However, perhaps because they are in power, the calls for a generational shake-up in 2026 have not been nearly as loud on the Republican side.
Democratic Party activists have sounded the alarm about a quickening slide into gerontocracy on the political left, blamed it for their party’s inability to mount an energetic and effective response to Trump and his MAGA movement, and called for younger candidates to take the reins — while congressional leaders in their 70s and 80s have increasingly begun weighing their options in the face of primary challenges.
“It’s fair to say the political appetite for octogenarians is not high,” said Eric Jaye, a veteran Democratic strategist in San Francisco.
“The choice in front of people is not just age,” said Saikat Chakrabarti, a 39-year-old tech millionaire and Democratic political operative who is also running for Pelosi’s seat. “We need a whole different approach and different candidates.”
“There’s like this unspoken rule that you don’t do what we’re doing in this moment. You sit out and wait your turn,” said Sacramento City Councilmember Mai Vang, 40, who has launched a primary challenge to Rep. Doris Matsui (D-Sacramento), who is 81 and has been in Congress since 2005. “But I’m not going to wait on the sidelines, because there is an urgency of now.”
A national trend
The generational shift promises to reshape Congress by replacing Democrats across the country, including some who are leaving without a fight.
Sen. Jeanne Shaheen, 78 and a senator representing New Hampshire since 2009, said in March that it was “time” to step aside.
In Illinois, Sen. Richard Durbin, 80 and a senator since 1997, and Rep. Jan Schakowsky, 81 and in the House since 1999, both announced in May that they would not run again. Durbin said it was time “to pass the torch,” while Schakowsky praised younger “voices” in the party as “so sharp.”
Rep. Jerry Nadler of New York, 78 and in the House since 1992, announced his retirement last month, saying that “watching the Biden thing really said something about the necessity for generational change in the party.”
New York City mayoral candidate Zohran Mamdani speaks at a news conference.
(Michael Nagle/Bloomberg via Getty Images)
Other older Democrats, meanwhile, have shown no intention of stepping aside, or are seeking out new roles in power.
Maine Gov. Janet Mills, 77, recently announced she is running to challenge Republican Sen. Susan Collins, who is 72 and has been in the Senate since 1997. Mills has tried to soften concerns about her age by promising to serve just one term if elected.
Sen. Ed Markey of Massachusetts, 79 and in the Senate since 2013, has stiffly rebuffed a primary challenge from Rep. Seth Moulton, 46, accusing Moulton of springing a challenge on him amid a shutdown and while he is busy resisting Trump’s agenda.
In Connecticut, Rep. John Larson, 77, who has been in office since 1999 and suffered a complex partial seizure on the House floor in February, has mocked his primary challengers’ message of generational change, telling Axios, “Generational change is fine, but you’ve got to earn it.”

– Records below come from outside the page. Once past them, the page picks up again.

(** * Schema builder (src/js/schema.js): a shallow embedding and its properties

    Schemas are tagged variants [[tag, options, ...params]] stored in
    JavaScript arrays that carry a marker property.  This file embeds the
    values the builder manipulates, the builder functions of schema.js with
    the underscore helpers they call, and proves properties of them. *)

From Stdlib Require Import ZArith String Ascii List Bool Lia.
From Stdlib Require Import DecimalNat DecimalString Floats.
From stdpp Require Import base option list gmap strings.

Local Open Scope string_scope.
Local Open Scope list_scope.
#[local] Arguments String.append !_ _ / : simpl nomatch.

(** ** JavaScript values

    The universe is the one schema.js inspects: the primitives undefined,
    null, booleans, numbers (IEEE doubles), strings and symbols, regular
    expressions, functions, arrays and plain objects.  Strings are sequences of code
    units, each held in one [ascii].  Arrays and objects are trees: nothing
    in schema.js mutates a node once the builder that made it has returned,
    so a node is identified with its contents. *)

(** The three properties schema.js installs on an array:
    [_schema] (by [bless]), [toString] (by [refHandler]) and [to] (by [fn]). *)
Record props : Set := Props {
  p_schema : bool;
  p_toString : bool;
  p_to : bool
}.

Definition plain : props := Props false false false.

Unset Elimination Schemes.
Inductive value : Type :=
| VUndef
| VNull
| VBool (b : bool)
| VNum (x : float)
| VStr (s : string)
| VRegExp (source : string)
| VFun (arity : nat) (text : string)
| VArr (p : props) (elems : list value)
| VObj (entries : list (string * value))
| VSymbol (description : string).
Set Elimination Schemes.

(** An object is the list of its own enumerable properties in enumeration
    order, keys pairwise distinct. *)
Definition object := list (string * value).

(** Exceptions: [Error] is the one schema.js throws itself, the others are
    raised by the engine or by underscore on its behalf. *)
Inductive exn : Set :=
| Error (message : string)
| TypeError
| RangeError
| SyntaxError.

Inductive completion (A : Type) : Type :=
| Return (a : A)
| Throw (e : exn).
Arguments Return {A} a.
Arguments Throw {A} e.

#[global] Instance completion_ret : MRet completion := @Return.
#[global] Instance completion_bind : MBind completion :=
  fun A B f m => match m with Return a => f a | Throw e => Throw e end.

(** Nested induction on values: the elements of an array and the property
    values of an object are smaller values. *)
Section value_induction.
Variable P : value -> Prop.
Hypothesis Hundef : P VUndef.
Hypothesis Hnull : P VNull.
Hypothesis Hbool : forall b, P (VBool b).
Hypothesis Hnum : forall x, P (VNum x).
Hypothesis Hstr : forall s, P (VStr s).
Hypothesis Hre : forall s, P (VRegExp s).
Hypothesis Hfun : forall n t, P (VFun n t).
Hypothesis Harr : forall p xs, Forall P xs -> P (VArr p xs).
Hypothesis Hobj : forall es, Forall (fun e => P (snd e)) es -> P (VObj es).
Hypothesis Hsym : forall d, P (VSymbol d).

Fixpoint value_nested_ind (v : value) : P v :=
  match v with
  | VUndef => Hundef
  | VNull => Hnull
  | VBool b => Hbool b
  | VNum x => Hnum x
  | VStr s => Hstr s
  | VRegExp s => Hre s
  | VFun n t => Hfun n t
  | VArr p xs =>
      Harr p xs
        ((fix elems_ind (l : list value) : Forall P l :=
            match l with
            | [] => @List.Forall_nil _ P
            | x :: l' => @List.Forall_cons _ P x l' (value_nested_ind x) (elems_ind l')
            end) xs)
  | VObj es =>
      Hobj es
        ((fix entries_ind (l : list (string * value))
            : Forall (fun e => P (snd e)) l :=
            match l with
            | [] => @List.Forall_nil _ _
            | e :: l' =>
                @List.Forall_cons _ (fun e => P (snd e)) e l'
                  (value_nested_ind (snd e)) (entries_ind l')
            end) es)
  | VSymbol d => Hsym d
  end.
End value_induction.

(** ** underscore's type predicates *)

Definition _isArray (v : value) : bool :=
  match v with VArr _ _ => true | _ => false end.

Definition _isString (v : value) : bool :=
  match v with VStr _ => true | _ => false end.

Definition _isNumber (v : value) : bool :=
  match v with VNum _ => true | _ => false end.

Definition _isRegExp (v : value) : bool :=
  match v with VRegExp _ => true | _ => false end.

Definition _isFunction (v : value) : bool :=
  match v with VFun _ _ => true | _ => false end.

(** [_.isObject]: [typeof] is 'function', or 'object' and the value is not null. *)
Definition _isObject (v : value) : bool :=
  match v with
  | VFun _ _ | VArr _ _ | VObj _ | VRegExp _ => true
  | _ => false
  end.

(** ** Plain objects

    Property read, and property write as [obj[k] = v] does it: an existing
    property keeps its place, a new one goes last.  This is the order in
    which the engine enumerates properties whose names are not array
    indices, as the schema options [title], [description] and [role] are;
    properties named by array indices the engine enumerates before the
    others, in ascending order, and for them the list gives the
    properties and their values but not their order. *)

Fixpoint obj_get (k : string) (o : object) : option value :=
  match o with
  | [] => None
  | (k', v) :: o' => if String.eqb k' k then Some v else obj_get k o'
  end.

Fixpoint obj_set (k : string) (v : value) (o : object) : object :=
  match o with
  | [] => [(k, v)]
  | (k', v') :: o' =>
      if String.eqb k' k then (k, v) :: o' else (k', v') :: obj_set k v o'
  end.

(** [obj[k]] as an expression: a missing property reads as undefined. *)
Definition obj_read (k : string) (o : object) : value :=
  match obj_get k o with Some v => v | None => VUndef end.

(** Decimal text of a natural number, as in [String(i)]. *)
Definition decimal (n : nat) : string := NilEmpty.string_of_uint (Nat.to_uint n).

(** ** The variant model: [schemaMagic], [isSchema], [bless] *)

Definition schemaMagic : string := "_schema".

(** [_.isArray(value) && value[schemaMagic]], as a truth value. *)
Definition isSchema (v : value) : bool :=
  match v with
  | VArr p _ => p_schema p
  | _ => false
  end.

(** [schema[schemaMagic] = true; return schema].  Every call in schema.js
    passes an array.  The file is in strict mode, so the assignment throws
    on a primitive; functions and regular expressions take the property,
    which the model does not record for them. *)
Definition bless (schema : value) : completion value :=
  match schema with
  | VArr p xs => Return (VArr (Props true (p_toString p) (p_to p)) xs)
  | VObj es => Return (VObj (obj_set schemaMagic (VBool true) es))
  | VFun _ _ | VRegExp _ => Return schema
  | VUndef | VNull | VBool _ | VNum _ | VStr _ | VSymbol _ => Throw TypeError
  end.

(** [blessFn fn = (...args) => bless(fn(...args))] *)
Definition blessFn {A} (fn : A -> completion value) : A -> completion value :=
  fun args => v ← fn args; bless v.

(** An array literal: a fresh array without extra properties. *)
Abbreviation arr := (VArr plain).

(** [arguments[i]] of a call: a missing argument reads as undefined. *)
Definition arg (i : nat) (args : list value) : value := nth i args VUndef.

(** ** The leaf builders [string] and [number] (before blessing) *)

Definition string_body (args : list value) : completion value :=
  let value := arg 0 args in
  let val :=
    if _isString value then arr [VStr "value"; value]
    else if _isRegExp value then arr [VStr "pattern"; value]
    else arr [] in
  Return (arr [VStr "string"; VObj []; val]).

Definition number_body (args : list value) : completion value :=
  let value := arg 0 args in
  let val :=
    if _isArray value then arr [VStr "interval"; value]
    else if _isNumber value then arr [VStr "value"; value]
    else arr [] in
  Return (arr [VStr "number"; VObj []; val]).

Definition S_string : list value -> completion value := blessFn string_body.
Definition S_number : list value -> completion value := blessFn number_body.

(** ** underscore's object helpers, and [m] *)

(** The functions stored in the [toString] and [to] properties. *)
Definition toString_fn : value :=
  VFun 0 "function () { var id = _.uniqueId(magic); cache[id] = this; return id; }".
Definition to_fn : value := VFun 0 "(...args) => bless(fn(...args))".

David Hogg, a survivor of the 2018 mass shooting at Marjory Stoneman Douglas High School in Parkland, Fla., speaks at the 2022 March for Our Lives.

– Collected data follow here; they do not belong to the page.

(** Outcome of an expression or of a cell: an exception or a value. *)
Inductive outcome (A : Type) : Type :=
| Raised (e : exn)
| Returned (a : A).
Arguments Raised {A} e.
Arguments Returned {A} a.

(** [l[i]] for a list and a non-negative index. *)
Definition getitem {A : Type} (l : list A) (i : nat) : outcome A :=
  match nth_error l i with
  | Some x => Returned x
  | None => Raised IndexError
  end.

(** [list(range(n))]. *)
Definition range (n : nat) : list nat := seq 0 n.

(** [itertools.combinations(l, r)]: the [r]-element subsequences of [l], in
    lexicographic order of their positions. *)
Fixpoint combinations {A : Type} (l : list A) (r : nat) {struct l} : list (list A) :=
  match r, l with
  | O, _ => [[]]
  | S _, [] => []
  | S r', x :: xs => map (cons x) (combinations xs r') ++ combinations xs r
  end.

(** The binomial coefficient, by Pascal's rule. *)
Fixpoint binomial (n k : nat) : nat :=
  match n, k with
  | _, O => 1
  | O, S _ => 0
  | S n', S k' => binomial n' k' + binomial n' k
  end.

(** A Python [int] that is a length, converted to [float] for a division. *)
Definition float_of_len (n : nat) : float :=
  PrimFloat.of_uint63 (Uint63.of_Z (Z.of_nat n)).

(** ** The metric table *)

(** One row of [results] after [reset_index()]: the three index levels and
    the five columns that [RecListAnalysis.compute] produces.  A missing value
    is a NaN, as pandas stores it. *)
Record row : Type := mkRow {
  dataset : string;
  algorithm : string;
  user : Z;
  nrecs : float;
  precision : float;
  recip_rank : float;
  ndcg : float;
  ntruth : float
}.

(Leigh Vogel / Getty Images for March For Our Lives)
David Hogg, a 25-year-old liberal activist who was thrust into politics by the 2018 mass shooting at his Parkland, Fla., high school, is among the party’s younger leaders pushing for new blood. He recently declined to seek reelection as the co-vice chair of the Democratic National Committee to bring primary challenges to older Democratic incumbents with his group Leaders We Deserve.

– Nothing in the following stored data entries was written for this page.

(** C3. In every state of the store, [GET /api/articles/:id] for an id
    that is not stored answers 404 and leaves the store as it is. For an
    id that is stored it answers 200 with the article as it is stored
    afterwards: its views counter is one more than the counter stored
    before and its other properties are as before. Every other article
    is as before, and so are the keys of the articles, the comments and
    the categories. *)
Theorem C3_fetch_counts_one_view (s : MemStorage.t) (id : string) :
  Trace.reachable s ->
  (Trace.lookup s id = None ->
   Routes.GET_article id s
   = (Routes.mkResponse 404 (Routes.Json_error "Article not found"), s))
  /\ (forall a,
        Trace.lookup s id = Some a ->
        exists a' s' v,
          Routes.GET_article id s
          = (Routes.mkResponse 200 (Routes.Json_article a'), s')
          /\ Article.views a = Some v
          /\ Trace.lookup s' id = Some a'
          /\ Article.views a' = Some (v + 1)%Z
          /\ Article.id a' = Article.id a
          /\ Article.title a' = Article.title a
          /\ Article.content a' = Article.content a
          /\ Article.excerpt a' = Article.excerpt a
          /\ Article.author a' = Article.author a
          /\ Article.authorTitle a' = Article.authorTitle a
          /\ Article.authorImage a' = Article.authorImage a
          /\ Article.category a' = Article.category a
          /\ Article.tags a' = Article.tags a
          /\ Article.imageUrl a' = Article.imageUrl a
          /\ Article.published a' = Article.published a
          /\ Article.featured a' = Article.featured a
          /\ Article.likes a' = Article.likes a
          /\ Article.createdAt a' = Article.createdAt a
          /\ Article.updatedAt a' = Article.updatedAt a
          /\ (forall id', id' <> id -> Trace.lookup s' id' = Trace.lookup s id')
          /\ MemStorage.articles s' = MemStorage.articles s
          /\ MemStorage.comments s' = MemStorage.comments s
          /\ MemStorage.categories s' = MemStorage.categories s).
Proof.
  intros Hr. split; [apply GET_article_absent|].
  intros a Hl.
  pose proof (reachable_wf _ Hr) as Hwf.
  destruct (reachable_counters _ Hr _ _ Hl) as (v & l & Hv & _ & Hv0 & _).
  destruct (GET_article_present _ _ _ _ Hwf Hl Hv Hv0) as (r & Hg & Heq).
  pose proof Hl as Hl'. apply lookup_Some in Hl' as (r' & Hg' & Hh).
  assert (r' = r) as -> by congruence.
  eexists _, _, v. split; [exact Heq|]. split_and!; try done.
  - by eapply lookup_poke_eq.
  - intros id' Hne. by apply lookup_poke_ne.
  - by apply poke_articles.
Qed.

When he announced that decision in June, Hogg called the idea that Democratic leaders can stay in power until they die even if they don’t do a good job an “existential threat to the future of this party and nation.” His group fundraises and disperses money to young candidates it backs.
When asked by The Times about Pelosi and her primary challengers, however, Hogg was circumspect, calling Pelosi “one of the most effective and consequential leaders in the history of the Democratic Party.”
A shift in California
Pelosi is not the only older California incumbent facing a primary challenge. In addition to Matsui, the list also includes Rep. Brad Sherman (D-Porter Ranch), who is 70 and has been in office since 1997, and Rep. Mike Thompson (D-St. Helena), who is 74 and has been in office since 1999.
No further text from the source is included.